The RNA world hypothesis proposes that nucleic acids were once responsible for both information storage and chemical catalysis, before the advent of coded protein synthesis. However, it is difficult to imagine how nucleic acid polymers first appeared, as the abiotic chemical formation of long nucleic acid polymers from mononucleotides or short oligonucleotides remains elusive, and barriers to achieving this goal are substantial. One specific obstacle to abiotic nucleic acid polymerization is strand cyclization. Chemically activated short oligonucleotides cyclize efficiently, which severely impairs polymer growth. We show that intercalation, which stabilizes and rigidifies nucleic acid duplexes, almost totally eliminates strand cyclization, allowing for chemical ligation of tetranucleotides into duplex polymers of up to 100 base pairs in length. In contrast, when these reactions are performed in the absence of intercalators, almost exclusively cyclic tetra- and octanucleotides are produced. Intercalator-free polymerization is not observed, even at tetranucleotide concentrations > 10,000-fold greater than those at which intercalators enable polymerization. We also demonstrate that intercalation-mediated polymerization is most favored if the size of the intercalator matches that of the base pair; intercalators that bind to Watson–Crick base pairs promote the polymerization of oligonucleotides that form these base pairs. Additionally, we demonstrate that intercalation-mediated polymerization is possible with an alternative, non-Watson–Crick-paired duplex that selectively binds a complementary intercalator. These results support the hypothesis that intercalators (acting as ‘molecular midwives’) could have facilitated the polymerization of the first nucleic acids and possibly helped select the first base pairs, even if only trace amounts of suitable oligomers were available.

 Lay Abstract

In this work, we consider one route by which the earliest genetic polymers might have assembled. When very short nucleic acid chains (such as those that might have been produced in early life) are base-paired in a double helix, they can be linked into longer, potentially useful, polymers. However, when these short chains are floating freely in solution, they tend to link at their ends – like a dog biting its own tail. Unfortunately, because they’re so short, short molecules tend not to base pair, making them especially subject to this type of circularization pathway.

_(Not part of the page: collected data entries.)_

(** * Knowledgebase: slugs, the title-slug mapping and link resolution

    A shallow embedding of three pieces of the knowledgebase server:

    - [kb/slug.go]: [Slugify] and [ValidateSlug];
    - the [ditaconv] mapping package: [titelize] and [CreateMapping];
    - [module/dita/convert.go]: [Convert] and [ResolveLinkInfo].

    Go strings are modelled by the sequence of code points that a
    [for _, r := range s] loop yields on them (they are taken to hold
    valid UTF-8), so that a [[]rune] and the string built from it are the
    same list; [len] is the length in bytes of the UTF-8 encoding.

    Functions of other packages (Go's [unicode], [path] and [regexp],
    [fedwiki], [ditaconvert]) are Section variables, except for a small
    matcher that covers the two regular expressions of [titelize]. *)

From Stdlib Require Import Ascii String ZArith Lia.
From stdpp Require Import functions gmap strings list.

Local Open Scope Z_scope.

(* ================================================================== *)
(** ** Go strings *)

Abbreviation rune := Z.
Abbreviation gostring := (list rune).

Definition chr (a : ascii) : rune := Z.of_N (N_of_ascii a).

(** [str] turns an ASCII literal into a Go string. *)
Definition str (s : string) : gostring := chr <$> list_ascii_of_string s.

(** [utf8.RuneLen] on valid code points. *)
Definition RuneLen (r : rune) : Z :=
  if r <? 0x80 then 1
  else if r <? 0x800 then 2
  else if r <? 0x10000 then 3
  else 4.

(** The builtin [len] on a string: its number of bytes. *)
Definition len (s : gostring) : Z := foldr (fun r n => RuneLen r + n) 0 s.

(** [strings.HasPrefix]. *)
Fixpoint HasPrefix (s prefix : gostring) : bool :=
  match prefix, s with
  | [], _ => true
  | _ :: _, [] => false
  | p :: prefix', c :: s' => bool_decide (p = c) && HasPrefix s' prefix'
  end.

Definition nonempty {A} (l : list A) : bool :=
  match l with [] => false | _ :: _ => true end.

What we showed in this work is that the addition of a small molecule that binds to base-paired nucleic acids, called ethidium, promotes the assembly of even short (four bases) nucleic acids. When ethidium is present, these molecules link into long (~100 residue) polymers. When it is absent, they form the aforementioned circular species. Additionally, we found that the short chains have to have the right sequence. If we take molecules that can’t base pair (i.e., strands that try and do something other than A with T and G with C), they don’t form long polymers. We needed base pairing to get polymerization, showing that this small molecule could promote assembly of short chains of nucleic acids while still allowing for information transfer (i.e., copying) between these chains.